PORTLAND, MAINE, FEB. 26 -- Republicans across Maine are holding hundreds of caucuses this weekend in a political struggle whose central theme is to preserve the established GOP against the forces of former television evangelist Pat Robertson.
Supporters of Vice President Bush in this sparsely populated state have forged an unofficial alliance with backers of Senate Minority Leader Robert J. Dole (Kan.) to beat back a last-minute charge by Robertson.
Bush, who maintains a summer home in Kennebunkport, is the clear favorite. But his supporters have been pushed into working with the local Dole camp by the possibility that Robertson workers, who have proved adept at organizing other caucus states, could embarrass them.
"A caucus is tailor-made to Pat Robertson's style of campaigning," said Ron Kaufman, Bush's New England field director.
The alliance has not been sanctioned by Dole's national campaign, which has generally benefited in states where Robertson has been strong. But state Sen. Pamela Cahill, Dole's chief supporter here, said Dole organizers have to think about protecting local party offices, which are also up for grabs at the caucuses.

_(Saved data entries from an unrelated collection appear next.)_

(** * Incarnate / AvatarCrafter 360: the agentic generation pipeline

    A shallow embedding of the control code of the repository:

    - [App]: the critique-and-refinement loop of [executeGenerationLoop]
      (the React component of the agent loop, lines 97-166);
    - [GeminiService]: the adapters of [services/geminiService.ts]
      ([optimizePrompt], [generateAvatarImage]) and the retry loop of
      [generateAvatarVideo];
    - [TripoService]: the task poller [waitForTaskCompletion] of
      [services/tripoService.ts].

    Provider calls are modelled by oracles indexed by the number of the
    call; every call that returns is recorded in a chronological trace. *)

From Stdlib Require Import ZArith List Bool String Ascii Lia Arith DecimalString.
Import ListNotations.

Set Implicit Arguments.

Open Scope string_scope.
Open Scope list_scope.

(** ** JavaScript values shared by the services *)

(** A thrown value: only [err.message] is ever inspected by the code. *)
Record JsError : Type := mkError { message : option string }.

Definition Error (msg : string) : JsError := {| message := Some msg |}.

(** Outcome of an [await]ed call: it returns or it throws. *)
Inductive Result (A : Type) : Type :=
| Ok (a : A)
| Throw (e : JsError).

Arguments Ok {A} a.
Arguments Throw {A} e.

(** * The agent loop ([executeGenerationLoop]) *)

Module App.

Local Open Scope Z_scope.

Definition MAX_REFINEMENT_LOOPS : nat := 3.
Definition QUALITY_THRESHOLD : Z := 85.

(** [interface GeneratedImage { data: string; mimeType: string }] *)
Record GeneratedImage : Type := mkImage { data : string; mimeType : string }.

(** A JavaScript object reference to a [GeneratedImage].  Every call of
    [generateAvatarImage] returns a fresh object literal, so the identity
    [obj] of an image is the number of the generator call that made it;
    [!==] on images compares [obj]. *)
Record ImageRef : Type := mkRef { obj : nat; value : GeneratedImage }.

(** [interface CritiqueResult { score: number; feedback: string; suggestions: string }] *)
Record CritiqueResult : Type :=
  mkCritique { score : Z; feedback : string; suggestions : string }.

(** The three adapters the loop awaits.  The first argument is the number
    of earlier calls of the same adapter in this run. *)
Record Env : Type := mkEnv {
  critiqueGeneratedImage : nat -> ImageRef -> Result CritiqueResult;
  refinePrompt : nat -> string -> CritiqueResult -> Result string;
  generateAvatarImage : nat -> string -> Result GeneratedImage
}.

(** Provider calls that returned, in the order they returned. *)
Inductive Event : Type :=
| Critiqued (image : ImageRef) (result : CritiqueResult)
| Refined (newPrompt : string)
| Generated (image : ImageRef).

Definition Trace : Type := list Event.

Definition critiques (t : Trace) : list (ImageRef * CritiqueResult) :=
  flat_map (fun e => match e with Critiqued i c => [(i, c)] | _ => [] end) t.

Definition generated (t : Trace) : list ImageRef :=
  flat_map (fun e => match e with Generated i => [i] | _ => [] end) t.

Definition refinements (t : Trace) : list string :=
  flat_map (fun e => match e with Refined p => [p] | _ => [] end) t.

(** The critique scores fed to the loop, in order. *)
Definition scores (t : Trace) : list Z := map (fun p => score (snd p)) (critiques t).

(** The variables of the loop (lines 68 and 101-109). *)
Record LoopState : Type := mkState {
  currentPrompt : string;
  currentImage : ImageRef;
  loops : nat;
  bestImage : ImageRef;
  bestScore : Z;
  isSatisfied : bool
}.

(** What a computation over the trace ends with. *)
Inductive Outcome (A : Type) : Type :=
| Done (a : A) (t : Trace)
| Thrown (e : JsError) (t : Trace)
| OutOfFuel.

Arguments Done {A} a t.
Arguments Thrown {A} e t.
Arguments OutOfFuel {A}.

(** The calls that had returned when the computation ended. *)
Definition outcomeTrace {A} (o : Outcome A) : option Trace :=
  match o with
  | Done _ t => Some t
  | Thrown _ t => Some t
  | OutOfFuel => None
  end.

Definition M (A : Type) : Type := Trace -> Outcome A.

Definition ret {A} (a : A) : M A := fun t => Done a t.

Definition bind {A B} (c : M A) (k : A -> M B) : M B :=
  fun t => match c t with
           | Done a t' => k a t'
           | Thrown e t' => Thrown e t'
           | OutOfFuel => OutOfFuel
           end.

Notation "x <- c ;; k" := (bind c (fun x => k))
  (at level 61, c at next level, right associativity).

Section Loop.

Variable env : Env.

Definition awaitCritique (image : ImageRef) : M CritiqueResult :=
  fun t => match critiqueGeneratedImage env (List.length (critiques t)) image with
           | Ok c => Done c (t ++ [Critiqued image c])
           | Throw e => Thrown e t
           end.

Definition awaitRefine (prompt : string) (c : CritiqueResult) : M string :=
  fun t => match refinePrompt env (List.length (refinements t)) prompt c with
           | Ok p => Done p (t ++ [Refined p])
           | Throw e => Thrown e t
           end.

Definition awaitGenerate (prompt : string) : M ImageRef :=
  fun t => match generateAvatarImage env (List.length (generated t)) prompt with
           | Ok img => let r := mkRef (List.length (generated t)) img in
                       Done r (t ++ [Generated r])
           | Throw e => Thrown e t
           end.

(** Lines 120-124: "Track best". *)
Definition trackBest (st : LoopState) (c : CritiqueResult) : LoopState :=
  if score c >? bestScore st
  then mkState (currentPrompt st) (currentImage st) (loops st)
               (currentImage st) (score c) (isSatisfied st)
  else st.

(** Lines 112-148: one pass through the body of the [while]. *)
Definition loopBody (st : LoopState) : M LoopState :=
  critiqueResult <- awaitCritique (currentImage st) ;;
  let st1 := trackBest st critiqueResult in
  if score critiqueResult >=? QUALITY_THRESHOLD
  then ret (mkState (currentPrompt st1) (currentImage st1) (loops st1)
                    (bestImage st1) (bestScore st1) true)
  else
    newPrompt <- awaitRefine (currentPrompt st1) critiqueResult ;;
    nextImage <- awaitGenerate newPrompt ;;
    ret (mkState newPrompt nextImage (S (loops st1))
                 (bestImage st1) (bestScore st1) (isSatisfied st1)).

(** Line 111: [loops < MAX_REFINEMENT_LOOPS && !isSatisfied]. *)
Definition guard (st : LoopState) : bool :=
  (loops st <? MAX_REFINEMENT_LOOPS)%nat && negb (isSatisfied st).

Fixpoint whileLoop (fuel : nat) (st : LoopState) : M LoopState :=
  fun t =>
    if guard st then
      match fuel with
      | O => OutOfFuel
      | S fuel' => match loopBody st t with
                   | Done st' t' => whileLoop fuel' st' t'
                   | Thrown e t' => Thrown e t'
                   | OutOfFuel => OutOfFuel
                   end
      end
    else Done st t.

(** Lines 101-149: generate V1, initialise the variables, run the loop. *)
Definition critiqueLoop (prompt : string) : M LoopState :=
  v1 <- awaitGenerate prompt ;;
  whileLoop MAX_REFINEMENT_LOOPS (mkState prompt v1 0%nat v1 0 false).

(** Lines 151-156: "Restore best image if the last one wasn't the best". *)
Definition restoreBest (st : LoopState) : LoopState :=
  if negb (obj (currentImage st) =? obj (bestImage st))%nat
  then mkState (currentPrompt st) (bestImage st) (loops st)
               (bestImage st) (bestScore st) (isSatisfied st)
  else st.

(** Lines 158-166: where the run goes next: the best image waits for
    approval, or [startVideoGeneration(currentImage)] is called. *)
Inductive NextStep : Type :=
| AWAITING_APPROVAL
| GENERATING_VIDEO (image : ImageRef).

Record LoopResult : Type := mkResult {
  final : LoopState;       (* the variables when the function leaves *)
  generatedImage : ImageRef; (* the image on display, [setGeneratedImage] *)
  next : NextStep
}.

(** [executeGenerationLoop] from line 97 on, entered with [currentPrompt]
    as lines 68-95 leave it (the optimized prompt of a fresh start, or the
    previous prompt refined with the user's feedback).  The log lines and
    the step shown to the user are not part of the model. *)
Definition executeGenerationLoop (prompt : string) : M LoopResult :=
  st <- critiqueLoop prompt ;;
  let st' := restoreBest st in
  ret (mkResult st' (currentImage st')
         (if negb (isSatisfied st') then AWAITING_APPROVAL
          else GENERATING_VIDEO (currentImage st'))).

End Loop.

(** No adapter call ever throws. *)
Definition adaptersSucceed (env : Env) : Prop :=
  (forall k i, exists c, critiqueGeneratedImage env k i = Ok c) /\
  (forall k p c, exists p', refinePrompt env k p c = Ok p') /\
  (forall k p, exists img, generateAvatarImage env k p = Ok img).

(** The score range of a critique: "score: integer (0-100)". *)
Definition validScore (s : Z) : Prop := 0 <= s <= 100.

(** A scripted critic: the k-th critique returns the k-th score of the
    list, and 0 once the list is used up; the refiner hands the prompt
    back and the generator always delivers. *)
Definition scripted (l : list Z) : Env :=
  mkEnv (fun k _ => Ok (mkCritique (nth k l 0) "" ""))
        (fun _ p _ => Ok p)
        (fun _ _ => Ok (mkImage "" "image/png")).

"Long after the presidential campaigns are out of Maine, we're going to have to live within the party structure here," she said.
This weekend, as Republicans caucus to select 1,506 delegates to their April convention -- who in turn will choose 22 national delegates -- they will also select local party officers.
Gov. John R. McKernan Jr., Bush's top backer in the state, said he is worried that Robertson supporters will win local posts and then drop out of politics if their candidate is not elected president. "It bothers me greatly," he said.
But Robertson's backers, many at odds with the moderate Republican establishment here, say they want to win delegates and local offices in order to move the state party to the right. "There's no question that we'd like to see a change in the Republican Party here," said John Solberg, Robertson's state campaign director.
Specifically, Solberg said Robertson backers want party support for greater local control over schools and an antiabortion plank in the party platform, a move McKernan said he would oppose.
McKernan said he suggested an alliance with the Dole forces during a meeting with Cahill two weeks ago.
The first evidence of the pact came Wednesday evening, when Bush and Dole supporters combined forces in the early caucus city of Waterville and prevented a plurality of Robertson supporters from winning any of the 12 delegates at stake.
However, at a Portland caucus tonight, Dole and Bush supporters failed to agree on how to share 33 delegate slots they would have if they were to join forces against Robertson, and the delegates were selected proportionately. Bush and Robertson each won 15 delegates; Dole won three.
"It worked to a charm there," McKernan said.
Except for Bush, who made a campaign stop at the Portland jetport Wednesday, the candidates have not appeared for the caucuses. Rep. Jack Kemp (R-N.Y) has essentially written off the state.
Despite the small expenditure, Republican Party leaders say the battle between Robertson and the Bush-Dole axis is likely to produce a record turnout this weekend.
"The early caucuses show we're getting a tremendous increase in the number of people participating," said Karen Stram, who chairs the Maine Republican Party.
Solberg, the Robertson official, said formation of the Bush-Dole coalition has inspired his organizers to work even harder.
"We're going to have to get 51 percent at a lot of these caucuses or we may wind up with very few delegates," he said.
At the same time, Bush supporters are using the Robertson threat as an incentive to get their people to the caucuses.
On Thursday evening, more than 200 Republicans showed up for a caucus in the Portland suburb of Cape Elizabeth, home of Bush's daughter, Dorothy LeBlond. Few were surprised when Bush won all of the 12 delegates, but the turnout exceeded that of other years.
Although most cities and towns here are holding Republican caucuses over the weekend, the caucusing began on Jan. 31 and may continue until March 20.
The Republican Party is not keeping a delegate count. But an unofficial survey by the Bush campaign showed that, as of 11:30 p.m. , the vice president was leading with 223 delegates. Robertson had 31, 24 were uncommitted, Dole had 21 and Kemp had five.
On the Democratic side, all caucuses will be held Sunday and Gov. Michael S. Dukakis from nearby Massachusetts is favored.
But predicting the outcome for either party is a speculative business here. Registered voters with no party affiliation outnumber registered Democrats and Republicans. And an unregistered voter can caucus with either party after enrolling at a caucus site.